Hell. I’m just getting too old for this,” Gord suggested as they
walked down the fairway. “Besides, don’t you think some data wiz
somewhere will eventually link my presence to the jobs we have
done?”

“As for the fighting, it's true that's a
little bit of a stretch for you, but that's why you get training
every year – for that one time you might need it. And remember, you
were identified in the first place because of your unique spatial
relationship skills that kept you from getting crushed this time.
And the data wiz thing? That’s not likely. You only do a job for us
once every few years so it would be a stretch to put it all
together. The records are kept in deeply buried very secure files.
Too old? Are you too old to take the healthy retainer we give you
to be available?”

Since his recruitment, the Agency had paid
Gord an annual tax-free untraceable retainer that was larger than
his annual salary from the university. So far he had only used the
money judiciously – university tuition for the kids, a winter
retreat in Anguilla, a new car – all feasible on his university
salary if you did not look too closely. He had put enough away to
maintain his lifestyle for some time if the retainer dried up.

“Fuck the money Richard. I just can't do it
anymore.”

Richard stopped him in the middle of the
fairway and put his hand on Gord’s arm. “Gord when you joined you
knew we were the Hotel California.”

“Is that a threat of some sort Richard?”

“Not at all. I just suspect that you and I,
the Agency, are not done doing things for each other. But come on.
Hit your shot. Let’s see if you are too old to play golf.”

Gord had dropped the topic. The conversation
for the rest of the day bounced from golf and family and the
weather to when they were going south for warmth and golf this
winter. None of the guys shared Gord’s music interest so that
rarely came up in the conversation and Gord showed little interest
in their incessant political prognostications. Golf was pretty much
the conversation of their Saturday lunches.

“So Gord, “Harold Bailey, the lawyer asked.
“If you retire from the university what will you do?”

Gord was tempted to say “Kill some more
people”, but as he pondered a response he looked up at the flat
screen TV on the wall of the bar and watched the golf game in
progress. It was some sort of senior event and Freddy Couples and
Tom Watson were teeing off. “I think I’ll try and make it to the
senior tour,” he blurted without much thought.

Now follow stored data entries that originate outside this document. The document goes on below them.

(** Everything else: an edge; the runtime stopping, which waits for the workers
    before it returns, and starting, when they are gone; and the handlers and
    store operations that leave workers and runtime alone. *)
Inductive other_step : Workers → Workers → Prop :=
| step_schedule s peer resubscribe : other_step s (scheduleMeshSync peer resubscribe s)
| step_event s e : other_step s (handleRemoteMeshEvent e s)
| step_stop s : other_step s (mkWorkers (set_running false (sw_app s)) (sw_workers s) (sw_owed s))
| step_stopped s : sb_running (sw_app s) = false → sw_workers s = ∅ →
    other_step s (mkWorkers (set_subs ∅ (sw_app s)) ∅ (sw_owed s))
| step_start s : sw_workers s = ∅ → other_step s (mkWorkers (set_running true (sw_app s)) ∅ (sw_owed s))
| step_others s a : sb_syncing a = sb_syncing (sw_app s) → sb_running a = sb_running (sw_app s) →
    other_step s (mkWorkers a (sw_workers s) (sw_owed s)).
Definition sync_step (s s' : Workers) : Prop := other_step s s' ∨ ∃ peer, worker_step peer s s'.
Definition idle (a : MeshSubs) : Workers := mkWorkers (set_syncing ∅ a) ∅ ∅.
Definition sync_reachable (s : Workers) : Prop := ∃ a, rtc sync_step (idle a) s.

(** ** One worker per peer, and no edge forgotten *)

Definition about_to_pass (at_ : WorkerAt) : bool :=
  match at_ with AtTop | AtTopics | AtFinish => true | _ => false end.
Record workers_ok (s : Workers) : Prop := {
  wo_entries : dom (sw_workers s) = dom (sb_syncing (sw_app s));
  wo_owed : ∀ peer, peer ∈ sw_owed s → ∃ at_ state,
    sw_workers s !! peer = Some at_ ∧ sb_syncing (sw_app s) !! peer = Some state ∧
    (about_to_pass at_ = true ∨ sy_dirty state = true) }.

Lemma owed_lookup s peer : workers_ok s → is_Some (sw_workers s !! peer) ↔ is_Some (sb_syncing (sw_app s) !! peer).
Proof. intros [He _]. by rewrite <- !elem_of_dom, He. Qed.

(** What a change to one peer's worker must keep. *)
Lemma workers_ok_at s s' peer :
  workers_ok s →
  (∀ p, p ≠ peer → sw_workers s' !! p = sw_workers s !! p ∧ sb_syncing (sw_app s') !! p = sb_syncing (sw_app s) !! p ∧
                   (p ∈ sw_owed s' → p ∈ sw_owed s)) →
  ((sw_workers s' !! peer = None ∧ sb_syncing (sw_app s') !! peer = None ∧ peer ∉ sw_owed s') ∨
   ∃ at_ state, sw_workers s' !! peer = Some at_ ∧ sb_syncing (sw_app s') !! peer = Some state ∧
     (peer ∈ sw_owed s' → about_to_pass at_ = true ∨ sy_dirty state = true)) →
  workers_ok s'.
Proof.
  intros [He Ho] Hne Hp. split.
  - apply set_eq. intros p. rewrite !elem_of_dom. destruct (decide (p = peer)) as [->|Hp1].
    + destruct Hp as [(-> & -> & _)|(at_ & state & -> & -> & _)]; [done|]. split; intros _; [by exists state|by exists at_].
    + destruct (Hne p Hp1) as (-> & -> & _). by rewrite <- !elem_of_dom, He.
  - intros p Hin. destruct (decide (p = peer)) as [->|Hp1].
    + destruct Hp as [(_ & _ & Hn)|(at_ & state & Hw & Hs & Hc)]; [done|]. exists at_, state. split_and!; [done|done|by apply Hc].
    + destruct (Hne p Hp1) as (Hw & Hs & Hi). destruct (Ho p (Hi Hin)) as (at_ & state & H1 & H2 & H3).
      exists at_, state. by rewrite Hw, Hs.
Qed.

The table broke into loud enough laughter
that the other tables looked over annoyed at the disruption to
their own conversation.

“You are good Gord,” Peter Hailey the other
member of their foursome observed. “But a three handicap won’t make
the professional tour!”

Gord was immediately defensive. “Come on
guys. Everyone at this table is over fifty and everyone a single
digit handicapper and which one of you hasn’t fanaticized about
being on the senior tour?”

“It's a long way from fantasy to action,”
Richard observed. “I fantasize about a night with Angelina Jolie
but I’m not quitting my job to look for her. Brad Pitt looks a
little tough for my liking.”

They all laughed.

“No, seriously guys,” Gord continued,
getting into his spontaneous idea. “How many times have we all sat
here after our Saturday round and watched some tournament or the
other and either said, or thought, that with a little time to
practice and work on our game we could be that good?”